Everything began to collapse with a continuous movement; almost as slowly as it takes a desert rock to disintegrate in the wind. It was a very cold night, although it was not winter. A colleague of my father’s was smoking quietly on the sidewalk. I was 16 years old. Without looking at him, I mentioned some of the physical damage that is often caused by smoking, then I was silent. He took a cab, we continued on foot. My father was upset with me for being imprudent.

*

We rent a room in the only inn available in high season. It was the home of an esoteric woman. When I asked her about the desert she smiled effusively and said, “There’s only peyote there.” That. I returned to my family in great comfort and told them the only thing there was in that place. We laughed. A moment later we were on the roof of an all-terrain car heading towards the peyote. They showed us how to find it. Having only assimilated its shape, I discovered that the ground was mined with male and female cactus. The gentleman cut a piece of it for us to taste, it was not a significant dose, nobody hallucinated, we only tasted an intense, bitter and very unpleasant flavor. A taste that haunted us every new year. But the first one was certainly that one.

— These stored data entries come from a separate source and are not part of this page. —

(** * okx_auto: the order-book replica, feature extractor, stream dispatch,
      wall-riding tactic and risk gates, embedded from the Python sources.

    Conventions of the embedding.
    - A Python [float] is modelled by its exact rational value ([Qc], the
      canonical rationals, so that Python's [==] on keys is Leibniz
      equality).  Non-finite floats and rounding of arithmetic are outside
      the model.
    - [datetime.now()] is an explicit clock reading, in microseconds ([Z]);
      [timedelta.total_seconds()] compared with [k] seconds is a comparison
      of the difference with [k * 1000000].
    - A Python [dict] that is only looked up by key is a [gmap]; one whose
      iteration order is observed is an association list.
    - Methods that mutate [self] take the state and return the new state. *)

From Stdlib Require Import ZArith QArith Qcanon List Lia Lqa.
From stdpp Require Import base decidable option list sorting gmap strings numbers pretty.

Local Open Scope Qc_scope.

(** ** Numbers *)

Abbreviation float := Qc.

(** The float written [n / d] in decimal in the source (e.g. [0.05] is
    [fl 5 100]). *)
Definition fl (n : Z) (d : positive) : float := Q2Qc (Qmake n d).

Definition Qc_abs (x : float) : float := if decide (x < 0) then - x else x.
Definition Qc_max (x y : float) : float := if decide (x < y) then y else x.
Definition Qc_min (x y : float) : float := if decide (y < x) then y else x.

(** Microseconds in [k] seconds. *)
Definition seconds (k : Z) : Z := (k * 1000000)%Z.

(** ** Python containers *)

(** [collections.deque(maxlen=n).append(x)]: append on the right, evict from
    the left once the bound is exceeded. *)
Definition deque_append {A} (maxlen : nat) (d : list A) (x : A) : list A :=
  let d' := d ++ [x] in drop (length d' - maxlen) d'.

(** [bisect.insort(l, x)] (= [insort_right]) on an ascending list: [x] goes
    after every element that is [<= x]. *)
Fixpoint insort (x : float) (l : list float) : list float :=
  match l with
  | [] => [x]
  | y :: l' => if decide (x < y) then x :: y :: l' else y :: insort x l'
  end.

(** [list.remove(x)] inside [try: ... except ValueError: pass]: the first
    occurrence goes, an absent value leaves the list alone. *)
Fixpoint list_remove_first (x : float) (l : list float) : list float :=
  match l with
  | [] => []
  | y :: l' => if decide (x = y) then l' else y :: list_remove_first x l'
  end.

(** ** zlib.crc32 and the [:.0f] format *)

Module Crc.

Definition poly : Z := 0xEDB88320%Z.

Definition step_bit (c : Z) : Z :=
  if Z.testbit c 0 then Z.lxor (Z.shiftr c 1) poly else Z.shiftr c 1.

Definition step_byte (c : Z) (b : Z) : Z :=
  Nat.iter 8 step_bit (Z.lxor c b).
(** ** [ParseSongTags] applied again, and in another order *)

Lemma ParseSongTags_done_inv (url_ : QUrl) (songs songs' : list Song)
    (tags : GstTagList) (t : list Action) (loaded : bool) :
  ParseSongTags url_ songs tags = (t, Done (songs', loaded)) →
  (gst_tag_list_get_uint tags GST_TAG_TRACK_NUMBER = None ∧
   t = [Log Error track_number_missing] ∧ songs' = songs ∧ loaded = false)
  ∨ (∃ n song,
       gst_tag_list_get_uint tags GST_TAG_TRACK_NUMBER = Some n ∧
       (n =? 0) = false ∧
       (to_int n <=? QList_size songs) = true ∧
       (0 <=? to_int (to_guint (n - 1))) = true ∧
       songs !! Z.to_nat (to_int (to_guint (n - 1))) = Some song ∧
       t = [LogTags tags] ∧
       songs' = <[Z.to_nat (to_int (to_guint (n - 1))) :=
                    identify url_ n (harvest tags song).1]> songs ∧
       loaded = (harvest tags song).2).
Proof.
  unfold ParseSongTags.
  destruct (gst_tag_list_get_uint tags GST_TAG_TRACK_NUMBER) as [n|].
  - destruct (n =? 0) eqn:Hz; [discriminate|].
    destruct (to_int n <=? QList_size songs) eqn:Hle; [|discriminate].
    cbn [negb Q_ASSERT]. rewrite !bind_ret. unfold QList_at.
    destruct (0 <=? to_int (to_guint (n - 1))) eqn:Hpos; [|discriminate].
    destruct (songs !! Z.to_nat (to_int (to_guint (n - 1)))) as [song|] eqn:Hsong;
      [|discriminate].
    rewrite bind_ret, tell_then.
    destruct (harvest tags song) as [song' has] eqn:Hh. cbn.
    intros H. inversion H; subst. right. exists n, song.
    rewrite Hh. repeat split; auto.
  - intros H. inversion H; subst. left. repeat split.
Qed.
(** The submissions posted among the requests sent, by their body. *)
Definition submitted (w : World) : list Json :=
  omap (fun c =>
          match method c with
          | POST => if decide (url c = Some "/api/submissions/")
                    then Some (body c) else None
          | _ => None
          end) (sent w).

End SubmitCode.

(* ===================================================================== *)
(** ** pages/GitHubRepos *)
(* ===================================================================== *)

Module GitHubRepos.

Record State := mkState {
  world : World;
  repos : Json;
  loading : bool;
  githubConnected : Json;
  checking : bool;
  githubAccounts : Json;
  selectedAccount : Json;
  importing : gmap string bool
}.

Definition worldL : Lens State World :=
  mkLens State World world
    (fun w s => mkState w (repos s) (loading s) (githubConnected s)
                  (checking s) (githubAccounts s) (selectedAccount s)
                  (importing s)).

Definition setRepos (r : Json) (s : State) : State :=
  mkState (world s) r (loading s) (githubConnected s) (checking s)
    (githubAccounts s) (selectedAccount s) (importing s).

Definition setLoading (b : bool) (s : State) : State :=
  mkState (world s) (repos s) b (githubConnected s) (checking s)
    (githubAccounts s) (selectedAccount s) (importing s).

Definition setGithubConnected (v : Json) (s : State) : State :=
  mkState (world s) (repos s) (loading s) v (checking s)
    (githubAccounts s) (selectedAccount s) (importing s).

Definition setSelectedAccount (v : Json) (s : State) : State :=
  mkState (world s) (repos s) (loading s) (githubConnected s) (checking s)
    (githubAccounts s) v (importing s).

When we returned to the room we lit the fireplace. Someone managed to smoke the room from too much blowing on the logs. The windows had to be opened to let the smoke escape. The result was a stifling, icy room. Below was the New Year’s party in a hall — warm but flavored with incense. My mother was in a bad mood, she was cold in the room and downstairs, she would get dizzy from the incense. The result was one of the worst fights between my parents.

*

I was 17 or 18 when my father was fired from his job. He had dedicated more than twenty years to the company. The ending was so bad that you could see the deterioration in his face. The hair whiter than before, some very marked wrinkles on the forehead, the cheeks hanging. Stomach problems. He was given a good amount of money when he left. Maybe that’s where it started.

*

The house’s garden faces a river called San Joaquin. I imagine that once it had clean water and was home to life, but now it is an outdoor spout. It used to carry an intense, rotten smell. Some government administration decided that it was time to do some work on the river so that it would run more effectively; this would avoid the stagnation of the water and the stench would come to an end.

The change in the riverbed caused a process of water erosion on our land. The water took away the land until the definitive collapse of a good part of the garden. We lost beautiful trees, among them a pine tree that my parents planted when they got married.

*

Beginning to live without the other. Without their presence or their questions. Without his voice or his steps on the stairway. Beginning to digest the news and turn it into an experience. Transfer it to writing. Wrap reality in suffering. Exhaust the fictions. To accept death.

*

Suddenly a call. The information: my brother is dead. From what? An accident. In the mountains. He was taken by ambulance to the hospital. It was an instant death. He wasn’t alive during the transportation. By law, he must have an autopsy. By law, it is a hassle to bring his body back to the country. What law? How it hurts.

*

At best, erosion will make the rock a sculpture. Slow processes often give the impression of stagnation. As if life stopped. Needless to say, movement never stops. Even if there is a big obstacle in a riverbed, water finds a way to flow.

*

We have begun to remove the mud that keeps us paralyzed. We remove old and dusty objects from the closets. We begin to imagine a future in another house. Perhaps there we will succeed in stopping the inertia, or at least the promise of a new direction.